▶ **Extracted information**
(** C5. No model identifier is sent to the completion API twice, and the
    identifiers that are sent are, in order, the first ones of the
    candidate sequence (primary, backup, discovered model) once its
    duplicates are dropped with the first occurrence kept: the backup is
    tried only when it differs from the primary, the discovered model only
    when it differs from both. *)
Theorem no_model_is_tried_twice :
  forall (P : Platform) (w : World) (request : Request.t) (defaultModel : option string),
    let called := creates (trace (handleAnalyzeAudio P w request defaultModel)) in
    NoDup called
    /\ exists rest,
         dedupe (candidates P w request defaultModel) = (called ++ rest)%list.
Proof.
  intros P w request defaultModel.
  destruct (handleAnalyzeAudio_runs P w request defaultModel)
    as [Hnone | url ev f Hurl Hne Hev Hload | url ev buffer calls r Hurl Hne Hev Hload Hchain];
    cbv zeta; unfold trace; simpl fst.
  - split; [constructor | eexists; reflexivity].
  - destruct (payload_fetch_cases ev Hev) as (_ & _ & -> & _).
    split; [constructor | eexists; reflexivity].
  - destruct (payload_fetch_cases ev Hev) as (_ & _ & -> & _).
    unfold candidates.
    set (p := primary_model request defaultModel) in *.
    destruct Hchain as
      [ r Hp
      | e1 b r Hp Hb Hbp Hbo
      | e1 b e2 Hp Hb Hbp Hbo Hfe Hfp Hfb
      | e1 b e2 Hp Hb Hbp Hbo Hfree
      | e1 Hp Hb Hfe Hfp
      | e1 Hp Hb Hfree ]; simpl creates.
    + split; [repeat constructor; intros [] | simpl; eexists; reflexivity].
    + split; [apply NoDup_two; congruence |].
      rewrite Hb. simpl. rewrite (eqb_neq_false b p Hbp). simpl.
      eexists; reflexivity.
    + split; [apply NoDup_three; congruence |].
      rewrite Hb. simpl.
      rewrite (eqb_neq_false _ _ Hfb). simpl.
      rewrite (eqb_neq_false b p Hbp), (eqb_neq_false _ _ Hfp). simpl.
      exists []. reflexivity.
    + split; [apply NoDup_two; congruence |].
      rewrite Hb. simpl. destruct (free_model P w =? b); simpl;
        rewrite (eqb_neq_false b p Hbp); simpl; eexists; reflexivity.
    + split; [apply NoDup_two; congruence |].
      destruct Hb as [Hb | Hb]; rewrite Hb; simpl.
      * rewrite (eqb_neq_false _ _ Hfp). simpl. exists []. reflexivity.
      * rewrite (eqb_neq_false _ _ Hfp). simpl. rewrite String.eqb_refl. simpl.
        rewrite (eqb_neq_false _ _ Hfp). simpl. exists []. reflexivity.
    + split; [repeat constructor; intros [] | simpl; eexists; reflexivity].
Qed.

* * *

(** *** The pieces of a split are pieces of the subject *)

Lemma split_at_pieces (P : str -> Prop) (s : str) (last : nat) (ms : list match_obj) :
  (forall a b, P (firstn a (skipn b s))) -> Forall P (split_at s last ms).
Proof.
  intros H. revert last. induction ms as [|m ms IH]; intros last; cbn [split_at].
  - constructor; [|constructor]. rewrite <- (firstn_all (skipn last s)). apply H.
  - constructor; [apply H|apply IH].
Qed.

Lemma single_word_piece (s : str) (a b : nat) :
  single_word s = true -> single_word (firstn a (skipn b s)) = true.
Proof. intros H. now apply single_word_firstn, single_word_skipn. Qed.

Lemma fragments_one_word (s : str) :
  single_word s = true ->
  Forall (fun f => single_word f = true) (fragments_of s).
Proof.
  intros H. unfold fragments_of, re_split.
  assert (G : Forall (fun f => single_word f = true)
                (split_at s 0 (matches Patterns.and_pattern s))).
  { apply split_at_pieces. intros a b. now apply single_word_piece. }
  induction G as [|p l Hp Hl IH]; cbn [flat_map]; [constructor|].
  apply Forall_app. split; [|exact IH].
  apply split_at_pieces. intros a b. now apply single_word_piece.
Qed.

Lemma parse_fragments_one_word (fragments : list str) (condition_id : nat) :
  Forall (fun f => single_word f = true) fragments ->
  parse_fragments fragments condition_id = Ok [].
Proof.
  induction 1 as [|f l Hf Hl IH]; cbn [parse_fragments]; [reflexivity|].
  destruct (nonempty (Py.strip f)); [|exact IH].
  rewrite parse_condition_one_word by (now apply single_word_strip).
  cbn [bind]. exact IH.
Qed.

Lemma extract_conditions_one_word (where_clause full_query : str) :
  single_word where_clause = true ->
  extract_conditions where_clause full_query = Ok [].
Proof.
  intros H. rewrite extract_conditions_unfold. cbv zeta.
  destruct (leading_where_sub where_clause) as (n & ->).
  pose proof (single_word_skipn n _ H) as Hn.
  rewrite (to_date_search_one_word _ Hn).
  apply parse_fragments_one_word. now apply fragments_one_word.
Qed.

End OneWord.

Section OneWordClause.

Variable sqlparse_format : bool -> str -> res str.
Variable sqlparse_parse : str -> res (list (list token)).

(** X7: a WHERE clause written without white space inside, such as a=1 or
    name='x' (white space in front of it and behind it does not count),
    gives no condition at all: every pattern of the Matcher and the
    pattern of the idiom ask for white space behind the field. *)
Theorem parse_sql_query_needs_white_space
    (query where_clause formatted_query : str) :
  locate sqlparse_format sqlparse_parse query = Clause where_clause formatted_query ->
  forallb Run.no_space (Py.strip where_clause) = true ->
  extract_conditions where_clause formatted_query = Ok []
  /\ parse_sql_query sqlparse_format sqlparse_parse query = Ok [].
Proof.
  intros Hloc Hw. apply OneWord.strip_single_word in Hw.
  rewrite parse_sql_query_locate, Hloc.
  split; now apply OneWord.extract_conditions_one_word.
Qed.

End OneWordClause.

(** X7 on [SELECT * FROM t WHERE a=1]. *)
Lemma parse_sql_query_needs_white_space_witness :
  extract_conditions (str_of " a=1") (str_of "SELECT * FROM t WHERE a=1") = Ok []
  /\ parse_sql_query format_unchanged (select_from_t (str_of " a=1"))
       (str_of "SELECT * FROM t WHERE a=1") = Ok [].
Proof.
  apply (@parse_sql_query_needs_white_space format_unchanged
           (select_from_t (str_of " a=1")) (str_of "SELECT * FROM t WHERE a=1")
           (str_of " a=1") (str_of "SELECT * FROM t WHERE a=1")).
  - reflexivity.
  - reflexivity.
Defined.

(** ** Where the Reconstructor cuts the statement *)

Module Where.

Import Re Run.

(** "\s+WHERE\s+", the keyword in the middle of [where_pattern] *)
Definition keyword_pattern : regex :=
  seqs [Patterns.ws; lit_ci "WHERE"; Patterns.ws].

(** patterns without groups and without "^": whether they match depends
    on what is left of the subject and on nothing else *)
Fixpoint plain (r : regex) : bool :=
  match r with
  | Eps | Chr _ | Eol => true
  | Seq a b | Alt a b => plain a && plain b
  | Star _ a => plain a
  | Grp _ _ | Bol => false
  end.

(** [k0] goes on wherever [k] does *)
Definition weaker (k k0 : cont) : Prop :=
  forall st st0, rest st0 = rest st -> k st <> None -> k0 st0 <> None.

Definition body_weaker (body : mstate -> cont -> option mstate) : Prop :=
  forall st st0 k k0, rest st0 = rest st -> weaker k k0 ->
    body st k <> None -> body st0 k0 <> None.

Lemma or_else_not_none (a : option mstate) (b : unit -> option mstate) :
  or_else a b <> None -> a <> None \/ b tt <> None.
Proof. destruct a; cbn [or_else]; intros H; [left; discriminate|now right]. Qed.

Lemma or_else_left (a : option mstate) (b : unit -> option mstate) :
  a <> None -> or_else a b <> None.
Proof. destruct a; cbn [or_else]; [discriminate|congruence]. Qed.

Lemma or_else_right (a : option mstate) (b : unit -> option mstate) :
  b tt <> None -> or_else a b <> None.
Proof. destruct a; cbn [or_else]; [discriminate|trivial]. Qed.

---

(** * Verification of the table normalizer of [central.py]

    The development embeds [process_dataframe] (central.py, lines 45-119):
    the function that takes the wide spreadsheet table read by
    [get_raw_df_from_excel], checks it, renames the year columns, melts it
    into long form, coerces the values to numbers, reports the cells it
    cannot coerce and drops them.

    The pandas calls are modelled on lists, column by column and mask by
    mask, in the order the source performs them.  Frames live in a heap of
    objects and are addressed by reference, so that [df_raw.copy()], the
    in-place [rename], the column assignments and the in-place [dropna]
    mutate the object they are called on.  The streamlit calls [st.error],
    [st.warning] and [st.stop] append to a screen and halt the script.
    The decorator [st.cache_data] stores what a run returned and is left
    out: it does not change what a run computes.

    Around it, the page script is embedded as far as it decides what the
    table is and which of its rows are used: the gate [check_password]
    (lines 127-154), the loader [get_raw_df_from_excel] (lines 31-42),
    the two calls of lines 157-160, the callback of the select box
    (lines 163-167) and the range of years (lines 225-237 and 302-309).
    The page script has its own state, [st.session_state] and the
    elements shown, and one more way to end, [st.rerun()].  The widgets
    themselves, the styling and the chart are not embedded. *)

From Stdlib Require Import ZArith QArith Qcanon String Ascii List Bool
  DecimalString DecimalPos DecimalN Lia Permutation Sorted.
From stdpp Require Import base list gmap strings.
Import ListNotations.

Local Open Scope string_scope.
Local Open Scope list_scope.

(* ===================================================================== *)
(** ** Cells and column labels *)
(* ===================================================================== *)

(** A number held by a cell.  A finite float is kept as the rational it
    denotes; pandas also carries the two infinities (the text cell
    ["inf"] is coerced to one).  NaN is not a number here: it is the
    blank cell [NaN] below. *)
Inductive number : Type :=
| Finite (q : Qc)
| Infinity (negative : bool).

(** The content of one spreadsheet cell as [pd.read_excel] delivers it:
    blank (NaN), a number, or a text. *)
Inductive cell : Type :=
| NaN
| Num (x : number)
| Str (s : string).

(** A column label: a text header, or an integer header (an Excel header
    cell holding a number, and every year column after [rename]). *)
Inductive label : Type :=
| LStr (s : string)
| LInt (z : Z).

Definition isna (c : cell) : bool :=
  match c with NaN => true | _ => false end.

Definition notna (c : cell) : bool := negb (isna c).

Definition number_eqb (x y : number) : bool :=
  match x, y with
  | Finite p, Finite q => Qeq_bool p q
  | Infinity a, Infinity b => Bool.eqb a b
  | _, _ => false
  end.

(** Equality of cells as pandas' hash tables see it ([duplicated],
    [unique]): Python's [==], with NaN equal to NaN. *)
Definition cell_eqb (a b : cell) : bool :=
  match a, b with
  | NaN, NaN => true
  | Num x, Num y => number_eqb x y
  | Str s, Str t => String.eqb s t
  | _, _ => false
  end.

▶ **Problem details**
Of the lines above, extract only those from the line with "match r with" to the line with "Lemma or_else_not_none (a", both included, exactly as written.

▶ **Written answer**
  match r with
  | Eps | Chr _ | Eol => true
  | Seq a b | Alt a b => plain a && plain b
  | Star _ a => plain a
  | Grp _ _ | Bol => false
  end.

(** [k0] goes on wherever [k] does *)
Definition weaker (k k0 : cont) : Prop :=
  forall st st0, rest st0 = rest st -> k st <> None -> k0 st0 <> None.

Definition body_weaker (body : mstate -> cont -> option mstate) : Prop :=
  forall st st0 k k0, rest st0 = rest st -> weaker k k0 ->
    body st k <> None -> body st0 k0 <> None.

Lemma or_else_not_none (a : option mstate) (b : unit -> option mstate) :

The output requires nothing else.